→ **RECORDS SHOWN**:

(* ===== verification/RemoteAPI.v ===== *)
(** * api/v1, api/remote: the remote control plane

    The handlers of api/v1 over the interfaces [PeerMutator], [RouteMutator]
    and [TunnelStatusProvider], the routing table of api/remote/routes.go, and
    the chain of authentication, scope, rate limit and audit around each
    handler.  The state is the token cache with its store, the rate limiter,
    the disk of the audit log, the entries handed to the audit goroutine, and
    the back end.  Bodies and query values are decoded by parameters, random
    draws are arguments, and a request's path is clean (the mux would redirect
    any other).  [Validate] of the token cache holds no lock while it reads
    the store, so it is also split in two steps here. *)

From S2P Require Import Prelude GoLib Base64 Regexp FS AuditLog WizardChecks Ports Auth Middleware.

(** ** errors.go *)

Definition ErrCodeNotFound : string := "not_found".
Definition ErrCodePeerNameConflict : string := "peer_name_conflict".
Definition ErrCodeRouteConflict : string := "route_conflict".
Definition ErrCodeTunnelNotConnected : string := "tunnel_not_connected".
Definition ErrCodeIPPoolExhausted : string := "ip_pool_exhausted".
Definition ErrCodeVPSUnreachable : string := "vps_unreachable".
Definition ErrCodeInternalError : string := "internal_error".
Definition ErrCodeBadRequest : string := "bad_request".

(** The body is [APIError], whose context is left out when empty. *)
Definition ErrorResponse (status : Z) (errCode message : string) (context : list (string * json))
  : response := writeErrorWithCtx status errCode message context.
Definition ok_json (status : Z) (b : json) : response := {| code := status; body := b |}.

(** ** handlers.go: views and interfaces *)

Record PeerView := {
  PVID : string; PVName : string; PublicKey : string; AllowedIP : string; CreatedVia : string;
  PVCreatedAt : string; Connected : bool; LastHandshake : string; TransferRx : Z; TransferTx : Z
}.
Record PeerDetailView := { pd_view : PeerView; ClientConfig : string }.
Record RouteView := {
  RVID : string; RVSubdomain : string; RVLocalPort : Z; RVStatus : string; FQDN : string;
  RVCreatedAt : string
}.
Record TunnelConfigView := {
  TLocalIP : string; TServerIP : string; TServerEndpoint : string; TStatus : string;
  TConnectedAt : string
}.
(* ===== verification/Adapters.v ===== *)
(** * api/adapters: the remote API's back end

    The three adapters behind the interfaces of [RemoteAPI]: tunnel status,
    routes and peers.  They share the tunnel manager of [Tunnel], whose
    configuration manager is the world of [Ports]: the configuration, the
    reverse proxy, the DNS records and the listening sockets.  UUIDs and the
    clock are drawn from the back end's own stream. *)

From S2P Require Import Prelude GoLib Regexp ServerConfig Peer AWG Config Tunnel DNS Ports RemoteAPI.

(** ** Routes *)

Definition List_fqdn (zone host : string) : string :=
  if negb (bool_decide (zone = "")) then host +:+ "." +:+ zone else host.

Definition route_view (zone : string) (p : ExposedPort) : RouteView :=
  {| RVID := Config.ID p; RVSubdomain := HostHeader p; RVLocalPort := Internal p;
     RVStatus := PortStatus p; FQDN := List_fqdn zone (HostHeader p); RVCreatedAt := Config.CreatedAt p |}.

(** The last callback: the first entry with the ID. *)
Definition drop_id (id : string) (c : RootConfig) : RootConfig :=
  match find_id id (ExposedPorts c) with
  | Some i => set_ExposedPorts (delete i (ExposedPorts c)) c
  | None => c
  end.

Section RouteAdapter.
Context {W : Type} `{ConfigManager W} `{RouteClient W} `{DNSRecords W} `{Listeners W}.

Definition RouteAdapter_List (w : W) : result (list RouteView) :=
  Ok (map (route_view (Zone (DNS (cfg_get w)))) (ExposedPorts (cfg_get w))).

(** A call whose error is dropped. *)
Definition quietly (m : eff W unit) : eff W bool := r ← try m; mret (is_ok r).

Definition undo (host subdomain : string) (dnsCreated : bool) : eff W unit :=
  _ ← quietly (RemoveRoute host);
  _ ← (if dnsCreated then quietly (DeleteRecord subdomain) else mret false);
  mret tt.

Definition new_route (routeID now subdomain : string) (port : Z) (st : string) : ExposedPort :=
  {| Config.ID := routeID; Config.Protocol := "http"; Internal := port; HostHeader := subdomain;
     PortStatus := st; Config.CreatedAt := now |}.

→ **YOUR GOAL**: Transcribe the records above exactly, from the opening line down to and including the line with "The state is".

→ **RESULT OF THIS EXERCISE**:
(* ===== verification/RemoteAPI.v ===== *)
(** * api/v1, api/remote: the remote control plane

    The handlers of api/v1 over the interfaces [PeerMutator], [RouteMutator]
    and [TunnelStatusProvider], the routing table of api/remote/routes.go, and
    the chain of authentication, scope, rate limit and audit around each
    handler.  The state is the token cache with its store, the rate limiter,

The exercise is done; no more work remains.